The nurse is planning care for the client with hemiparesis of the right arm and leg. Where should the nurse plan to place objects needed by the client? 1. Within the client's reach, on the left side 2. Within the client's reach, on the right side 3. Just out of the client's reach, on the left side 4. Just out of the client's reach, on the right side

1. Within the client's reach, on the left side Hemiparesis is a weakness of the face, arm, and leg on one side. The client with one-sided hemiparesis benefits from having objects placed on the unaffected side and within reach. Other helpful activities with hemiparesis include range-of-motion exercises to the affected side and muscle-strengthening exercises to the unaffected side.

A client with right leg hemiplegia is experiencing difficulty with mobility. The nurse determines that there is a need for further teaching if the nurse observes which action by the family? 1. Applying a premolded splint 2. Performing active ROM to the affected leg 3. Encouraging the client to stand unassisted on the leg 4. Providing passive range of motion (ROM) to the affected leg

3. Encouraging the client to stand unassisted on the leg The question is worded to elicit an unsafe action on the part of the family. Depending on the client's functional ability, either passive or active ROM is indicated to keep the joint moving freely. Application of a premolded splint would also keep the limb aligned and in good position. The client should not attempt to stand unsupported on a weak or paralyzed limb. The inability to bear weight will cause the client to fall.

A 78-year-old client is admitted to the emergency department with numbness and weakness of the left arm and slurred speech. Which nursing intervention is a priority? 1. Prepare to administer recombinant tissue plasminogen activator (rt-PA). 2. Discuss the precipitating factors that caused the symptoms. 3. Schedule for A STAT computer tomography (CT) scan of the head. 4. Notify the speech pathologist for an emergency consultation.

3. Schedule for A STAT computer tomography (CT) scan of the head. A CT scan will determine if the client is having a stroke or has a brain tumor or another neurological disorder. This would also determine if it is a hemorrhagic or ischemic accident and guide the treatment because only an ischemic stroke can use rt-PA. Demonstrates structural abnormalities, edema, hematomas, ischemia, and infarctions. Demonstrates structural abnormalities, edema, hematomas, ischemia, and infarctions.

The nurse is caring for a client with a diagnosis of right (nondominant) hemispheric brain attack (stroke). The nurse notes that the client is alert and oriented to time and place.
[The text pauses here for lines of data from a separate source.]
(** C37: after a successful [Build] of a config with a context every config item that is
    meant for the config (its kind is the config's, or [dingo]) and requires a number, a
    text or a boolean has, if it is set, a value of that type - a positive integer where
    one is required, a non-empty text - and its getter returns without panicking.  The
    one item that requires a map, [java_opts], is not converted: it is still a text if
    it is set, its getter then panics, and it returns if the item is not set. *)
Theorem Build_getters_total (o : MapOrder) (stack : nat) (dc dc' : DeployConfig)
    (m : Context) (i : item) :
  ctx dc = Some m → dc_Build stack dc = Ok dc' →
  i ∈ items itemset → applicable (kind dc) i →
  (∀ v, config dc' !! i_key i = Some v → typed_value (i_require i) v) ∧ getter_total dc' i.
Proof.
  intros Hm (d & (vars & vars' & Hv & Hb & Hd & _ & _ & _ & Hc)%renderVariables_Ok & Hcv)%bind_Ok.
  intros Hi Ha. destruct (convert_typed d dc') as [Ht Hfr]; [|done|].
  { intros k v Hk. eapply rendered_string; [apply Hc|done]. }
  assert (kind dc' = kind dc) as Hk by (rewrite Hfr, Hd; done).
  split.
  - intros v Hvk. eapply Ht; [done| |done]. by rewrite Hk.
  - eapply (typed_getter dc' vars' m); rewrite ?Hk; try done.
    + by rewrite Hfr, Hd.
    + by rewrite Hfr, Hd.
    + by rewrite <-Hk.
Qed.

(** A metaserver whose log directory refers to a variable. *)
Definition sample_dc : DeployConfig :=
  res_get zero_dc (
    dc ← NewDeployConfig (H := canonical_order) (Some {["h1" := "10.0.0.1"]})
           KIND_DINGOFS ROLE_METASERVER "h1" "" 2 0 1
           {["variable" := VMap {["base" := VString "/data"]};
             "log_dir" := VString "${base}/log";
             "listen.port" := VInt 6801; "report_usage" := VBool true]};
    ResolveHost (H := canonical_order) 10 dc).
Definition sample_built : DeployConfig :=
  res_get zero_dc (dc_Build (H := canonical_order) 10 sample_dc).

Lemma Build_getters_total_witness :
  getter_total sample_built CONFIG_REPORT_USAGE ∧
  GetReportUsage sample_built = Ok true ∧ GetListenPort sample_built = Ok 6801%Z ∧
  GetLogDir sample_built = Ok "/data/log" ∧ GetId sample_built = "metaserver_h1_0_1".
Proof.
  split; [|vm_compute; repeat split; reflexivity].
  apply (Build_getters_total canonical_order 10 sample_dc sample_built {["h1" := "10.0.0.1"]}).
  - reflexivity.
  - apply res_get_Ok. vm_compute. reflexivity.
  - apply (list_elem_of_lookup_2 _ 1). reflexivity.
  - by right.
Defined.

(** ** Items of another kind *)

Definition kind_coherentb (l : list item) : bool :=
  forallb (λ i, forallb (λ j, implb (bool_decide (i_key i = i_key j))
                                (bool_decide (i_kind i = i_kind j))) l) l.

Lemma itemset_kind_coherent i j :
  i ∈ items itemset → j ∈ items itemset → i_key i = i_key j → i_kind i = i_kind j.
Proof.
  assert (kind_coherentb (items itemset) = true) as H by (vm_compute; reflexivity).
  intros Hi%list_elem_of_In Hj%list_elem_of_In Hk.
  unfold kind_coherentb in H. rewrite forallb_forall in H. specialize (H i Hi).
  rewrite forallb_forall in H. specialize (H j Hj). rewrite (bool_decide_true _ Hk) in H.
  by apply bool_decide_eq_true in H.
Qed.

(** An item of another kind is left alone by the conversion loop. *)
Lemma convert_loop_other l dc dc' i :
  l ⊆ items itemset → i ∈ items itemset → i_kind i ≠ KIND_DINGO → i_kind i ≠ kind dc →
  fold_res convert_item l dc = Ok dc' → config dc' !! i_key i = config dc !! i_key i.
Proof.
  intros Hl Hi Hn1 Hn2. revert dc Hn2; induction l as [|j l IH]; intros dc Hn2; simpl.
  { by intros [= <-]. }
  intros (d & Hd & Hf)%bind_Ok.
  assert (kind d = kind dc) as Hk by (by rewrite (convert_item_frame _ _ _ Hd)).
  rewrite (IH ltac:(set_solver) d) by (done || by rewrite Hk).
  unfold convert_item in Hd. case_decide; [by simplify_eq|]. case_decide as Hj; [by simplify_eq|].
  assert (i_key j ≠ i_key i) as Hne.
  { intros Heq. apply Hj. rewrite (itemset_kind_coherent j i); [done|set_solver|done..]. }
  apply bind_Ok in Hd as (v & _ & Hd).
  repeat case_match; simplify_eq; simpl; rewrite ?lookup_insert_ne by done; done.
Qed.

(** A boolean item of one kind that is set in a topology of another kind is
    never converted: [Build] accepts it and its getter then panics on the type
    assertion. *)
Theorem getBool_other_kind_panics (o : MapOrder) (stack : nat) (dc dc' : DeployConfig)
    (i : item) :
  dc_Build stack dc = Ok dc' → i ∈ items itemset → i_kind i ≠ KIND_DINGO →
  i_kind i ≠ kind dc → is_Some (config dc !! i_key i) → getBool dc' i = Panic.
Proof.
  intros (d & (vars & vars' & Hv & Hb & Hd & _ & _ & _ & Hc)%renderVariables_Ok &
          (s & Hs & Hf)%bind_Ok)%bind_Ok Hi Hn1 Hn2 [v Hk].
  specialize (Hc (i_key i)). rewrite Hk in Hc. destruct Hc as (t & w & -> & _ & Hw).
  assert (config dc' !! i_key i = Some (VString w)) as Hw'.
  { rewrite <-Hw. change (config d) with (config (set_serviceConfig d s)).
    eapply convert_loop_other; try done. by rewrite Hd. }
  unfold getBool, get. by rewrite Hw'.
Qed.

(** A store of a [dingo-store] topology that asks for usage reports. *)
Definition other_kind_dc : DeployConfig :=
  res_get zero_dc (
    dc ← NewDeployConfig (H := canonical_order) (Some {["h1" := "10.0.0.1"]})
           KIND_DINGOSTORE ROLE_STORE "h1" "" 1 0 0 {["report_usage" := VBool true]};
    ResolveHost (H := canonical_order) 10 dc).

Lemma getBool_other_kind_panics_witness :
  GetReportUsage (res_get zero_dc (dc_Build (H := canonical_order) 10 other_kind_dc)) = Panic.
Proof.
  apply (getBool_other_kind_panics canonical_order 10 other_kind_dc).
  - apply res_get_Ok. vm_compute. reflexivity.
  - apply (list_elem_of_lookup_2 _ 1). reflexivity.
  - vm_compute. discriminate.
  - vm_compute. discriminate.
  - vm_compute. eauto.
Defined.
Based on these findings, the nurse makes which determination? 1. The client experienced a very mild stroke. 2. The client suffered a transient ischemic attack. 3. The client may have perceptual and spatial disabilities. 4. The client may have difficulty with language abilities only.
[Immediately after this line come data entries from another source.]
Lemma errs_in_Ok {A} (a : A) : errs_in P (Ok a).
Proof. by intros e. Qed.
Lemma errs_in_Panic {A} : errs_in P (Panic : res error A).
Proof. by intros e. Qed.
Lemma errs_in_Err {A} e : P e → errs_in P (Err e : res error A).
Proof. by intros He e' [= <-]. Qed.
Lemma errs_in_bind {A B} (m : res error A) (f : A → res error B) :
  errs_in P m → (∀ a, errs_in P (f a)) → errs_in P (m ≫= f).
Proof. intros Hm Hf e [?|(a & _ & ?)]%bind_Err; [by apply Hm|by apply (Hf a)]. Qed.
Lemma errs_in_fold {A S} (f : S → A → res error S) l s :
  (∀ s a, errs_in P (f s a)) → errs_in P (fold_res f l s).
Proof.
  intros Hf. revert s; induction l as [|a l IH]; intros s; simpl; [apply errs_in_Ok|].
  by apply errs_in_bind.
Qed.
Lemma errs_in_fold_elem {A S} (f : S → A → res error S) l s :
  (∀ s a, a ∈ l → errs_in P (f s a)) → errs_in P (fold_res f l s).
Proof.
  revert s; induction l as [|a l IH]; intros s Hf; simpl; [apply errs_in_Ok|].
  apply errs_in_bind; [apply Hf; left|]. intros s'. apply IH. intros; apply Hf. by right.
Qed.
Lemma errs_in_wrap {A} c (r : res error A) : P (ECode c) → errs_in P (wrap_err c r).
Proof. intros HP. destruct r; [by intros ?|by intros ? [= <-]|by intros ?]. Qed.
End errs.

Create HintDb errs.
#[export] Hint Resolve errs_in_Ok errs_in_Panic errs_in_Err errs_in_bind errs_in_fold
  errs_in_wrap : errs.

(** ** Getters return no error *)

Section getters.
Context (P : error → Prop).

Lemma assert_string_errs v : errs_in P (assert_string v).
Proof. by destruct v. Qed.
Lemma assert_bool_errs v : errs_in P (assert_bool v).
Proof. by destruct v. Qed.
Lemma assert_map_errs v : errs_in P (assert_map v).
Proof. by destruct v. Qed.
Lemma vars_of_errs dc : errs_in P (vars_of dc).
Proof. unfold vars_of. by destruct (GetVariables dc). Qed.
Lemma ctx_Lookup_errs c k : errs_in P (ctx_Lookup c k).
Proof. by destruct c. Qed.
Hint Resolve assert_string_errs assert_bool_errs assert_map_errs vars_of_errs
  ctx_Lookup_errs : errs.

Lemma getInt_errs dc i : errs_in P (default_of dc i) → errs_in P (getInt dc i).
Proof.
  intros Hd. unfold getInt, get. apply errs_in_bind; [|by intros []].
  by destruct (config dc !! i_key i).
Qed.

Lemma config_items_errs dc : Forall (λ i, errs_in P (default_of dc i)) config_items.
Proof.
  unfold config_items.
  repeat (apply List.Forall_cons; [|]); [..|apply List.Forall_nil]; try by intros ?.
  - unfold default_of. simpl. unfold CONFIG_PREFIX_default.
    repeat case_decide; eauto with errs. apply errs_in_bind; eauto with errs.
    intros v. case_decide; eauto with errs.
  - unfold default_of. simpl. unfold CONFIG_LISTEN_EXTERNAL_PORT_default.
    case_decide; eauto with errs. apply errs_in_bind; eauto with errs.
    apply getInt_errs. by intros ?.
  - unfold default_of. simpl. unfold CONFIG_COPYSETS_default. case_decide; eauto with errs.
  - unfold default_of. simpl. unfold CONFIG_INSTANCE_START_ID_default.
    case_match; eauto with errs.
  - unfold default_of. simpl. unfold CONFIG_DINGOSTORE_COORDINATOR_ADDR_default.
    apply errs_in_bind; eauto with errs. intros vs. by destruct (Get vs _).
  - unfold default_of. simpl. unfold CONFIG_DINGO_MDS_CLUSTER_ID_default.
    apply errs_in_bind; eauto with errs. intros vs. destruct (Get vs _); [case_decide|..]; done.
Qed.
3. The client may have perceptual and spatial disabilities. The client with a right (nondominant) hemispheric stroke may be alert and oriented to time and place. These signs of apparent wellness often result in interpretations that the client is less disabled than is the case. However, impulsive actions and confusion in carrying out activities may be very much a problem for these clients as a result of perceptual and spatial disabilities. The right hemisphere is considered specialized in sensory-perceptual and visuospatial processing and awareness of body space. The left hemisphere is dominant for language abilities.
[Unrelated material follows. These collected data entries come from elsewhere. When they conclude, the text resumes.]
(* ===== verification/Hosts.v ===== *)
(** Hosts (src/internal/configure/hosts: hosts.go, hc_get.go, hc_item.go).

    [ParseHosts] turns the hosts file into checked host configurations; [Filter]
    selects hosts by label patterns.  The YAML reader is the parameter [parse]; what
    the program asks the operating system is the record [OS]. *)

From S2P Require Import Prelude Errno GoLib Utils ItemSet.
From Stdlib Require Import Ascii.

(** The current user, the home directory and the permissions of a file ([None] when
    there is none). *)
Record OS : Type := mkOS {
  GetCurrentUser : string;
  GetCurrentHomeDir : string;
  file_mode : string → option Z;
}.

Definition KEY_LABELS : string := "labels".
Definition KEY_ENVS : string := "envs".
Definition PERMISSIONS_600 : Z := 384.
Definition MAX_PORT : Z := 65535.
Definition GetMaxPortNum : Z := MAX_PORT.
Definition DEFAULT_SSH_PORT : Z := 22.

Record HostConfig : Type := mkHostConfig {
  sequence : nat;
  config : gmap string val;
  labels : list string;
  envs : list string;
}.

(** The decoded file: nil maps are [None]. *)
Record Hosts_ : Type := mkHosts {
  h_Global : option (gmap string val);
  h_Host : list (option (gmap string val));
}.

Definition set_hc_config (hc : HostConfig) (c : gmap string val) : HostConfig :=
  mkHostConfig (sequence hc) c (labels hc) (envs hc).
Definition set_labels (hc : HostConfig) (l : list string) : HostConfig :=
  mkHostConfig (sequence hc) (config hc) l (envs hc).
Definition set_envs (hc : HostConfig) (l : list string) : HostConfig :=
  mkHostConfig (sequence hc) (config hc) (labels hc) l.

Section hosts.
Context (os : OS).

(** ** Items *)

Definition CONFIG_HOST : Item HostConfig :=
  mkItem "host" REQUIRE_STRING false (ConstDefault VNil).
Definition CONFIG_HOSTNAME : Item HostConfig :=
  mkItem "hostname" REQUIRE_STRING false (ConstDefault VNil).
Definition CONFIG_SSH_HOSTNAME : Item HostConfig :=
  mkItem "ssh_hostname" REQUIRE_STRING false (ConstDefault VNil).
Definition CONFIG_USER : Item HostConfig :=
  mkItem "user" REQUIRE_STRING false (FuncDefault (λ _, VString (GetCurrentUser os))).
Definition CONFIG_SSH_PORT : Item HostConfig :=
  mkItem "ssh_port" REQUIRE_POSITIVE_INTEGER false (ConstDefault (VInt DEFAULT_SSH_PORT)).
Definition CONFIG_PRIVATE_CONFIG_FILE : Item HostConfig :=
  mkItem "private_key_file" REQUIRE_STRING false
    (FuncDefault (λ _, VString (GetCurrentHomeDir os +:+ "/.ssh/id_rsa"))).
Definition CONFIG_FORWARD_AGENT : Item HostConfig :=
  mkItem "forward_agent" REQUIRE_BOOL false (ConstDefault (VBool false)).
Definition CONFIG_BECOME_USER : Item HostConfig :=
  mkItem "become_user" REQUIRE_STRING false (ConstDefault VNil).

Definition itemset : ItemSet HostConfig :=
  foldl Insert NewItemSet
    [CONFIG_HOST; CONFIG_HOSTNAME; CONFIG_SSH_HOSTNAME; CONFIG_USER; CONFIG_SSH_PORT;
     CONFIG_PRIVATE_CONFIG_FILE; CONFIG_FORWARD_AGENT; CONFIG_BECOME_USER].

(** ** Getters *)

Definition hc_get (hc : HostConfig) (i : Item HostConfig) : val :=
  match config hc !! key i with
  | Some v => v
  | None => match defaultValue i with ConstDefault v => v | FuncDefault f => f hc end
  end.

Definition hc_getString (hc : HostConfig) (i : Item HostConfig) : res error string :=
  let v := hc_get hc i in if is_nil v then Ok "" else assert_string v.
Definition hc_getInt (hc : HostConfig) (i : Item HostConfig) : res error Z :=
  let v := hc_get hc i in if is_nil v then Ok 0%Z else assert_int v.
Definition hc_getBool (hc : HostConfig) (i : Item HostConfig) : res error bool :=
  let v := hc_get hc i in if is_nil v then Ok false else assert_bool v.

Definition GetHost (hc : HostConfig) : res error string := hc_getString hc CONFIG_HOST.
Definition GetHostname (hc : HostConfig) : res error string := hc_getString hc CONFIG_HOSTNAME.
Definition GetSSHHostname (hc : HostConfig) : res error string :=
  hc_getString hc CONFIG_SSH_HOSTNAME.
Definition GetSSHPort (hc : HostConfig) : res error Z := hc_getInt hc CONFIG_SSH_PORT.
Definition GetPrivateKeyFile (hc : HostConfig) : res error string :=
  hc_getString hc CONFIG_PRIVATE_CONFIG_FILE.
Definition GetForwardAgent (hc : HostConfig) : res error bool := hc_getBool hc CONFIG_FORWARD_AGENT.
Definition GetBecomeUser (hc : HostConfig) : res error string := hc_getString hc CONFIG_BECOME_USER.
Definition GetEnvs (hc : HostConfig) : list string := envs hc.

Definition GetLabels (hc : HostConfig) : res error (list string) :=
  match labels hc with
  | [] => h ← GetHost hc; Ok [h]
  | l => Ok l
  end.

Definition GetUser (hc : HostConfig) : res error string :=
  user ← hc_getString hc CONFIG_USER;
  if decide (user = "${user}") then Ok (GetCurrentUser os) else Ok user.

(** The connection data; the time-outs come from the tool's own configuration. *)
Record SSHConfig : Type := mkSSHConfig {
  ssh_User : string; ssh_Host : string; ssh_Port : Z; ssh_PrivateKeyPath : string;
  ssh_ForwardAgent : bool; ssh_BecomeMethod : string; ssh_BecomeFlags : string;
  ssh_BecomeUser : string; ssh_ConnectTimeoutSec : Z; ssh_ConnectRetries : Z }.

Definition GetSSHConfig (timeout retries : Z) (hc : HostConfig) : res error SSHConfig :=
  h ← GetSSHHostname hc;
  hn ← (if decide (h = "") then GetHostname hc else Ok h);
  user ← GetUser hc;
  port ← GetSSHPort hc;
  pkf ← GetPrivateKeyFile hc;
  fa ← GetForwardAgent hc;
  bu ← GetBecomeUser hc;
  Ok (mkSSHConfig user hn (wrapu64 port) pkf fa "sudo" "-iu" bu timeout retries).

(** ** Build *)

Definition newIfNil (c : option (gmap string val)) : gmap string val := default ∅ c.

Definition merge_step (child : gmap string val) (kv : string * val) : gmap string val :=
  let '(k, v) := kv in if is_nil (map_get child k) then <[k := v]> child else child.

(** The loop shared by [convertLables] and [convertEnvs]. *)
Definition convert_slice (value : val) (acc : list string) : res error (list string) :=
  match value with
  | VSlice slice =>
      fold_res (λ acc v, match All2Str v with
                         | Some s => Ok (acc ++ [s])
                         | None => Err (ECode ERR_CONFIGURE_VALUE_REQUIRES_STRING_SLICE)
                         end) slice acc
  | _ => Err (ECode ERR_CONFIGURE_VALUE_REQUIRES_STRING_SLICE)
  end.

Definition convertLables (hc : HostConfig) : res error HostConfig :=
  l ← convert_slice (map_get (config hc) KEY_LABELS) (labels hc); Ok (set_labels hc l).
Definition convertEnvs (hc : HostConfig) : res error HostConfig :=
  l ← convert_slice (map_get (config hc) KEY_ENVS) (envs hc); Ok (set_envs hc l).

Definition build_step (hc : HostConfig) (kv : string * val) : res error HostConfig :=
  let '(key, value) := kv in
  if decide (key = KEY_LABELS) then
    hc ← convertLables hc; Ok (set_hc_config hc (<[key := VNil]> (config hc)))
  else if decide (key = KEY_ENVS) then
    hc ← convertEnvs hc; Ok (set_hc_config hc (<[key := VNil]> (config hc)))
  else
    match Get itemset key with
    | None => Err (ECode ERR_UNSUPPORT_HOSTS_CONFIGURE_ITEM)
    | Some _ =>
        v ← Build itemset key value;
        Ok (set_hc_config hc (<[key := v]> (config hc)))
    end.

(** The checks after the loop. *)
Definition check_host (hc : HostConfig) : res error unit :=
  privateKeyFile ← GetPrivateKeyFile hc;
  host ← GetHost hc;
  hostname ← GetHostname hc;
  port ← GetSSHPort hc;
  if decide (host = "") then Err (ECode ERR_HOST_FIELD_MISSING)
  else if decide (hostname = "") then Err (ECode ERR_HOSTNAME_FIELD_MISSING)
  else if negb (IsValidAddress hostname) then Err (ECode ERR_HOSTNAME_REQUIRES_VALID_IP_ADDRESS)
  else if (GetMaxPortNum <? port)%Z then Err (ECode ERR_HOSTS_SSH_PORT_EXCEED_MAX_PORT_NUMBER)
  else if negb (HasPrefix privateKeyFile "/") then
    Err (ECode ERR_PRIVATE_KEY_FILE_REQUIRE_ABSOLUTE_PATH)
  else
    agent ← GetForwardAgent hc;
    if (agent : bool) then Ok tt else
    match file_mode os privateKeyFile with
    | None => Err (ECode ERR_PRIVATE_KEY_FILE_NOT_EXIST)
    | Some mode =>
        if decide (mode = PERMISSIONS_600) then Ok tt
        else Err (ECode ERR_PRIVATE_KEY_FILE_REQUIRE_600_PERMISSIONS)
    end.

Context `{MapOrder}.

Definition merge (parent child : gmap string val) : gmap string val :=
  foldl merge_step child (range parent).

Definition hc_Build (hc : HostConfig) : res error HostConfig :=
  hc ← fold_res build_step (range (config hc)) hc;
  _ ← check_host hc;
  Ok hc.

Definition NewHostConfig (sequence : nat) (config : gmap string val) : HostConfig :=
  mkHostConfig sequence config [] [].

(** ** Parsing and selection *)

Definition parse_step (global : option (gmap string val))
    (st : list HostConfig * gmap string bool) (ih : nat * option (gmap string val))
    : res error (list HostConfig * gmap string bool) :=
  let '(hcs, seen) := st in
  let '(i, host) := ih in
  hc ← hc_Build (NewHostConfig i (merge (newIfNil global) (newIfNil host)));
  h ← GetHost hc;
  match seen !! h with
  | Some _ => Err (ECode ERR_DUPLICATE_HOST)
  | None => Ok (hcs ++ [hc], <[h := true]> seen)
  end.

Definition ParseHosts (parse : string → option Hosts_) (data : string)
    : res error (list HostConfig) :=
  if decide (data = "") then Err (ECode ERR_EMPTY_HOSTS) else
  match parse data with
  | None => Err (ECode ERR_PARSE_HOSTS_FAILED)
  | Some hosts =>
      st ← fold_res (parse_step (h_Global hosts)) (imap pair (h_Host hosts)) ([], ∅);
      Ok st.1
  end.

Definition excludeOne (hc : HostConfig) (exclude : gmap string bool) : res error bool :=
  if decide (exclude = ∅) then Ok false
  else ls ← GetLabels hc; Ok (existsb (λ l, in_map exclude l) ls).

Definition includeOne (hc : HostConfig) (include : gmap string bool) : res error bool :=
  if decide (include = ∅) then Ok true
  else ls ← GetLabels hc; Ok (existsb (λ l, in_map include l) ls).

Definition intersectOne (hc : HostConfig) (intersect : gmap string bool) : res error bool :=
  if decide (intersect = ∅) then Ok true
  else
    ls ← GetLabels hc;
    let found := foldl (λ (found : gmap string bool) l,
                   if in_map intersect l then <[l := true]> found else found) ∅ ls in
    Ok (bool_decide (size found = size intersect)).

Definition pattern_step (m : gmap string bool * gmap string bool * gmap string bool)
    (label : string) : gmap string bool * gmap string bool * gmap string bool :=
  let '(include, exclude, intersect) := m in
  match label with
  | EmptyString => m
  | String "!" l => (include, <[l := true]> exclude, intersect)
  | String "&" l => (include, exclude, <[l := true]> intersect)
  | _ => (<[label := true]> include, exclude, intersect)
  end.

Definition parsePattern (labels : list string)
    : gmap string bool * gmap string bool * gmap string bool :=
  foldl pattern_step (∅, ∅, ∅) labels.

Definition filter_step (include exclude intersect : gmap string bool)
    (out : list HostConfig) (hc : HostConfig) : res error (list HostConfig) :=
  ex ← excludeOne hc exclude;
  if (ex : bool) then Ok out else
  inc ← includeOne hc include;
  if negb inc then Ok out else
  its ← intersectOne hc intersect;
  if negb its then Ok out else Ok (out ++ [hc]).

Definition Filter (parse : string → option Hosts_) (data : string) (labels : list string)
    : res error (list HostConfig) :=
  hcs ← ParseHosts parse data;
  match labels with
  | [] => Ok hcs
  | _ =>
      let '(include, exclude, intersect) := parsePattern labels in
      fold_res (filter_step include exclude intersect) hcs []
  end.
End hosts.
The client diagnosed with atrial fibrillation has experienced a transient ischemic attack (TIA). Which medication would the nurse anticipate being ordered for the client on discharge? 1. A thrombolytic medication 2. A beta-blocker medication 3. An anti-hyperuricemic medication 4. An oral anticoagulant medication

4. An oral anticoagulant medication Thrombi form secondary to atrial fibrillation. Therefore, an anticoagulant would be anticipated to prevent thrombus formation; and oral (warfarin [Coumadin]) at discharge versus intravenous. Oral anticoagulation is indicated for patients with atrial fibrillation or other sources of cardioembolic sources of TIA.